Lemma yields_fail {A} message (p : A → bool) : yields (fail message) p.
Proof. done. Qed.

Lemma yields_bind {A B} (r : Reader A) (f : A → Reader B) p q :
  yields r p → (∀ x, p x = true → yields (f x) q) → yields (r ≫= f) q.
Proof.
  intros Hr Hf l y rest. unfold mbind, reader_bind.
  destruct (r l) as [[x l']|] eqn:E; [|done]. intros H. eapply Hf; eauto.
Qed.

Definition anything {A} (x : A) : bool := true.
Lemma yields_any {A} (r : Reader A) : yields r anything.
Proof. done. Qed.

Lemma r_take_len n l x rest : r_take n l = Ok (x, rest) → len x = n.
Proof.
  unfold r_take. destruct (N.leb_spec n (len l)); [|done]. intros [= <- <-].
  unfold len in *. rewrite length_take. lia.
Qed.

Lemma yields_take n : yields (r_take n) (λ x, len x =? n).
Proof. intros l x rest H. apply r_take_len in H. by apply N.eqb_eq. Qed.

Lemma yields_count : yields r_count fits_count.
Proof.
  apply (yields_bind _ _ anything); [apply yields_any|]. intros bs _. cbv zeta.
  destruct (N.ltb_spec MAX_ITEMS (from_le_bytes bs)); [apply yields_fail|].
  apply yields_ret, N.leb_le. done.
Qed.

Lemma yields_string : yields r_string fits_string.
Proof.
  eapply yields_bind; [apply yields_count|]. intros n Hn.
  eapply yields_bind; [apply yields_take|]. intros bs Hbs%N.eqb_eq. subst.
  destruct (from_utf8 bs) as [s|] eqn:E; [|apply yields_fail].
  apply from_utf8_Some in E as [<- E]. apply yields_ret.
  unfold fits_string. by rewrite E, andb_true_r.
Qed.

Create HintDb yields.
#[export] Hint Resolve yields_count yields_string : yields.

(** Walk a reader; leaves whose result does not matter yield [anything]. *)
Ltac yields_step :=
  eapply yields_bind;
  [first [solve [eauto with yields] | apply (yields_any r_u8) | apply (yields_any r_boolean)
         | apply (yields_any r_flag)]
  | cbv beta; intros ?x ?Hx].
Ltac yields_done :=
  apply yields_ret; unfold fits_span, fits_pair, fits_clause, fits_option;
  cbn [span_line span_column fst snd clause_capability clause_boundaries clause_span
       fits_op fits_arm fits_literal];
  rewrite ?andb_true_iff; tauto.
Ltac yields_fields := repeat yields_step; yields_done.

Lemma yields_span : yields r_span fits_span.
Proof. unfold r_span. yields_fields. Qed.

Lemma yields_repeat {A} (r : Reader A) p n :
  yields r p → yields (r_repeat n r) (λ l, (len l =? N.of_nat n) && forallb p l).
Proof.
  intros Hr. induction n as [|n IH]; [by apply yields_ret|]. cbn [r_repeat].
  eapply yields_bind; [exact Hr|]. intros x Hx.
  eapply yields_bind; [exact IH|]. intros l [Hn Hl]%andb_true_iff.
  apply N.eqb_eq in Hn. apply yields_ret. cbn [forallb]. rewrite len_cons, Hn.
  rewrite !andb_true_iff, N.eqb_eq. split_and!; try done. lia.
Qed.

Lemma yields_vec {A} (r : Reader A) p : yields r p → yields (r_vec r) (fits_vec p).
Proof.
  intros Hr. eapply yields_bind; [apply yields_count|]. intros n Hn.
  intros l x rest H. apply (yields_repeat r p _ Hr) in H as [E Hl]%andb_true_iff.
  apply N.eqb_eq in E. rewrite N2Nat.id in E. unfold fits_vec. rewrite E.
  by apply andb_true_iff.
Qed.

Lemma yields_strings : yields r_strings fits_strings.
Proof. apply yields_vec, yields_string. Qed.
#[export] Hint Resolve yields_span yields_strings yields_vec : yields.

Lemma yields_pair : yields r_pair fits_pair.
Proof. unfold r_pair. yields_fields. Qed.

Lemma yields_clause : yields r_clause fits_clause.
Proof. unfold r_clause. yields_fields. Qed.

Lemma yields_operator : yields r_operator fits_operator.
Proof.
  unfold r_operator. yields_step.
  destruct (tag_operator x) as [o|] eqn:E; [|apply yields_fail]. apply yields_ret.
  unfold tag_operator in E. repeat case_match; naive_solver.
Qed.

Lemma i64_from_le_bytes_range bs :
  len bs = 8 → (- 2 ^ 63 ≤ i64_from_le_bytes bs < 2 ^ 63)%Z.
Proof.
  intros H. pose proof (from_le_bytes_bound bs) as Hb. rewrite H in Hb.
  unfold i64_from_le_bytes. change (256 ^ 8) with (2 ^ 64) in Hb.
  destruct (Z.ltb_spec (Z.of_N (from_le_bytes bs)) (2 ^ 63)); lia.
Qed.

Lemma yields_literal : yields r_literal fits_literal.
Proof.
  unfold r_literal. yields_step. repeat case_match; try apply yields_fail; try (by yields_fields).
  all: eapply yields_bind; [apply yields_take|]; intros bs Hbs%N.eqb_eq; apply yields_ret;
    cbn [fits_literal].
  - apply i64_from_le_bytes_range in Hbs. apply andb_true_iff. lia.
  - pose proof (from_le_bytes_bound bs) as Hb. rewrite Hbs in Hb. apply N.leb_le.
    unfold u64_max. change (256 ^ 8) with (2 ^ 64) in Hb. lia.
Qed.
#[export] Hint Resolve yields_pair yields_clause yields_operator yields_literal : yields.

Lemma yields_pattern room : yields (r_pattern room) (fits_pattern room).
Proof.
  induction room as [|room IH]; [apply yields_fail|]. cbn [r_pattern]. yields_step.
  repeat case_match; try apply yields_fail.
  all: repeat yields_step. all: try (apply yields_ret; cbn [fits_pattern];
    rewrite ?andb_true_iff; tauto).
  eapply yields_bind; [eapply (yields_vec _ (λ f : string * Pattern,
    fits_string (fst f) && fits_pattern room (snd f)))|].
  - yields_fields.
  - intros fs Hfs. apply yields_ret. cbn [fits_pattern]. rewrite ?andb_true_iff. tauto.
Qed.
#[export] Hint Resolve yields_pattern : yields.

Lemma yields_patterns room message :
  yields (r_patterns (r_pattern room) message) (fits_patterns (fits_pattern room)).
Proof.
  unfold r_patterns. yields_step. destruct (x =? 0) eqn:E; [apply yields_fail|].
  intros l ps rest H. apply (yields_repeat _ _ _ (yields_pattern room)) in H
    as [El Hl]%andb_true_iff.
  apply N.eqb_eq in El. rewrite N2Nat.id in El. unfold fits_patterns, fits_vec.
  by rewrite El, E, Hx, Hl.
Qed.
#[export] Hint Resolve yields_patterns : yields.

Section yields_nested.
Variable room : nat.
Hypothesis yields_chunk_IH : yields (r_chunk room) (fits_chunk room).
#[local] Hint Resolve yields_chunk_IH : yields.

Lemma yields_arm :
  yields (r_arm (r_pattern room) (r_chunk room)) (fits_arm (fits_pattern room) (fits_chunk room)).
Proof using yields_chunk_IH.
  unfold r_arm. do 2 yields_step.
  apply (yields_bind _ _ (fits_option (fits_chunk room))).
  - repeat case_match; try apply yields_fail; [by apply yields_ret|yields_fields].
  - intros g Hg. yields_fields.
Qed.
#[local] Hint Resolve yields_arm : yields.

Lemma yields_instruction :
  yields (r_instruction (r_pattern room) (r_chunk room))
    (fits_instruction (fits_pattern room) (fits_chunk room)).
Proof using yields_chunk_IH.
  unfold r_instruction. do 2 yields_step.
  apply (yields_bind _ _ (fits_op (fits_pattern room) (fits_chunk room))).
  - repeat case_match; try apply yields_fail; try (by yields_fields).
    all: repeat yields_step.
    all: match goal with
      | |- yields (_ ≫= λ v, _ ≫= λ b, mret (Op_Iterate _ v b)) _ =>
          apply (yields_bind _ _ (fits_option (fits_pattern room)))
      | |- yields (_ ≫= λ v, mret (Op_Sample _ _ v)) _ =>
          apply (yields_bind _ _ (fits_option fits_string))
      | |- yields (_ ≫= λ v, mret (Op_IfCarries _ _ v)) _ =>
          apply (yields_bind _ _ (fits_option (fits_chunk room)))
      end.
    all: try (repeat case_match; try apply yields_fail; first [by apply yields_ret|yields_fields]).
    all: intros ?v ?Hv; yields_fields.
  - intros op Hop. apply yields_ret. unfold fits_instruction. by apply andb_true_iff.
Qed.
End yields_nested.

Lemma yields_chunk room : yields (r_chunk room) (fits_chunk room).
Proof.
  induction room as [|room IH]; [apply yields_fail|]. cbn [r_chunk].
  eapply yields_bind; [apply yields_any|]. intros v _.
  case_decide as Hv; [|apply yields_fail]. subst v.
  eapply yields_bind; [by apply yields_vec, yields_instruction|]. intros code Hcode.
  apply yields_ret. cbn [fits_chunk chunk_version chunk_code]. by rewrite Hcode.
Qed.

(** ** The two directions *)

Lemma encode_decode c :
  verify c = Ok tt → fits c = true → ∃ bytes, encode c = Ok bytes ∧ decode bytes = Ok c.
Proof.
  intros Hv Hf. destruct (rt_chunk _ _ Hf) as (bs & Hw & Hr). exists (MAGIC ++ bs).
  unfold encode, decode. rewrite Hv, Hw. split; [done|].
  change (take 4 (MAGIC ++ bs)) with MAGIC. change (drop 4 (MAGIC ++ bs)) with bs.
  rewrite bool_decide_true by done. specialize (Hr []). rewrite app_nil_r in Hr.
  rewrite Hr, Hv. done.
Qed.

Lemma decode_Ok bytes c : decode bytes = Ok c → verify c = Ok tt ∧ fits c = true.
Proof.
  unfold decode. case_bool_decide; [|done].
  destruct (r_chunk (S MAX_DEPTH) (drop 4 bytes)) as [[c' rest]|] eqn:E; [|done].
  destruct rest; [|done]. destruct (verify c') as [[]|] eqn:Hv; [|done].
  intros [= <-]. split; [done|]. by eapply yields_chunk.
Qed.

(** ** Claims *)

(** A chunk for the witnesses: [if true { 1 }]. *)
Definition sample_chunk : Chunk :=
  mkChunk BYTECODE_VERSION
    [ mkInstruction (Op_Constant (Literal_Bool true)) (mkSpan 1 4);
      mkInstruction (Op_JumpIfFalse 5) (mkSpan 1 1);
      mkInstruction Op_Pop (mkSpan 1 1);
      mkInstruction (Op_Constant (Literal_Int (-1))) (mkSpan 1 9);
      mkInstruction (Op_Jump 7) (mkSpan 1 1);
      mkInstruction Op_Pop (mkSpan 1 1);
      mkInstruction (Op_Constant Literal_Null) (mkSpan 1 1) ].

(** C35: Bundles round-trip: a verified chunk within the format's limits encodes,
    and decoding its bytes gives the same chunk, nested chunks, patterns,
    operators, floats and positions included. *)
Theorem bundle_roundtrip c :
  verify c = Ok tt → fits c = true → ∃ bytes, encode c = Ok bytes ∧ decode bytes = Ok c.
Proof. apply encode_decode. Qed.

Lemma bundle_roundtrip_witness :
  ∃ bytes, encode sample_chunk = Ok bytes ∧ decode bytes = Ok sample_chunk.
Proof. apply bundle_roundtrip; vm_compute; reflexivity. Defined.

(** C36: Whatever bytes [decode] accepts, the chunk it returns is verified and
    within the format's limits: no unverified code enters through a bundle. *)
Theorem decode_sound bytes c : decode bytes = Ok c → verify c = Ok tt ∧ fits c = true.
Proof. apply decode_Ok. Qed.

Definition sample_bytes : list byte :=
  match encode sample_chunk with Ok bytes => bytes | Err _ => [] end.

Lemma decode_sound_witness : verify sample_chunk = Ok tt ∧ fits sample_chunk = true.
Proof. apply (decode_sound sample_bytes). vm_compute. reflexivity. Defined.

(** A decoded chunk can be stored again: encoding what [decode] returned
    succeeds, and decoding that gives the same chunk. *)
Theorem decode_encode bytes c :
  decode bytes = Ok c → ∃ bytes', encode c = Ok bytes' ∧ decode bytes' = Ok c.
Proof. intros [Hv Hf]%decode_Ok. by apply encode_decode. Qed.

Lemma decode_encode_witness :
  ∃ bytes', encode sample_chunk = Ok bytes' ∧ decode bytes' = Ok sample_chunk.
Proof. apply (decode_encode sample_bytes). vm_compute. reflexivity. Defined.

(** A bundle holds nothing after its chunk: bytes appended to an encoded
    chunk are refused. *)
Theorem trailing_bytes_refused c bytes extra :
  fits c = true → encode c = Ok bytes → extra ≠ [] → is_ok (decode (bytes ++ extra)) = false.
Proof.
  intros Hf He Hx. destruct (rt_chunk _ _ Hf) as (bs & Hw & Hr). unfold encode in He.
  destruct (verify c) as [[]|]; [|done]. rewrite Hw in He.
  assert (bytes = MAGIC ++ bs) as -> by (by injection He).
  rewrite <- app_assoc. unfold decode. change (take 4 (MAGIC ++ bs ++ extra)) with MAGIC.
  change (drop 4 (MAGIC ++ bs ++ extra)) with (bs ++ extra).
  rewrite bool_decide_true by done. rewrite Hr. by destruct extra.
Qed.

Lemma trailing_bytes_refused_witness : is_ok (decode (sample_bytes ++ [x00])) = false.
Proof.
  apply (trailing_bytes_refused sample_chunk); [vm_compute; reflexivity..|done].
Defined.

::::::::::

Pull every line containing the word "subst" out of the material.

  eapply yields_bind; [apply yields_take|]. intros bs Hbs%N.eqb_eq. subst.
  case_decide as Hv; [|apply yields_fail]. subst v.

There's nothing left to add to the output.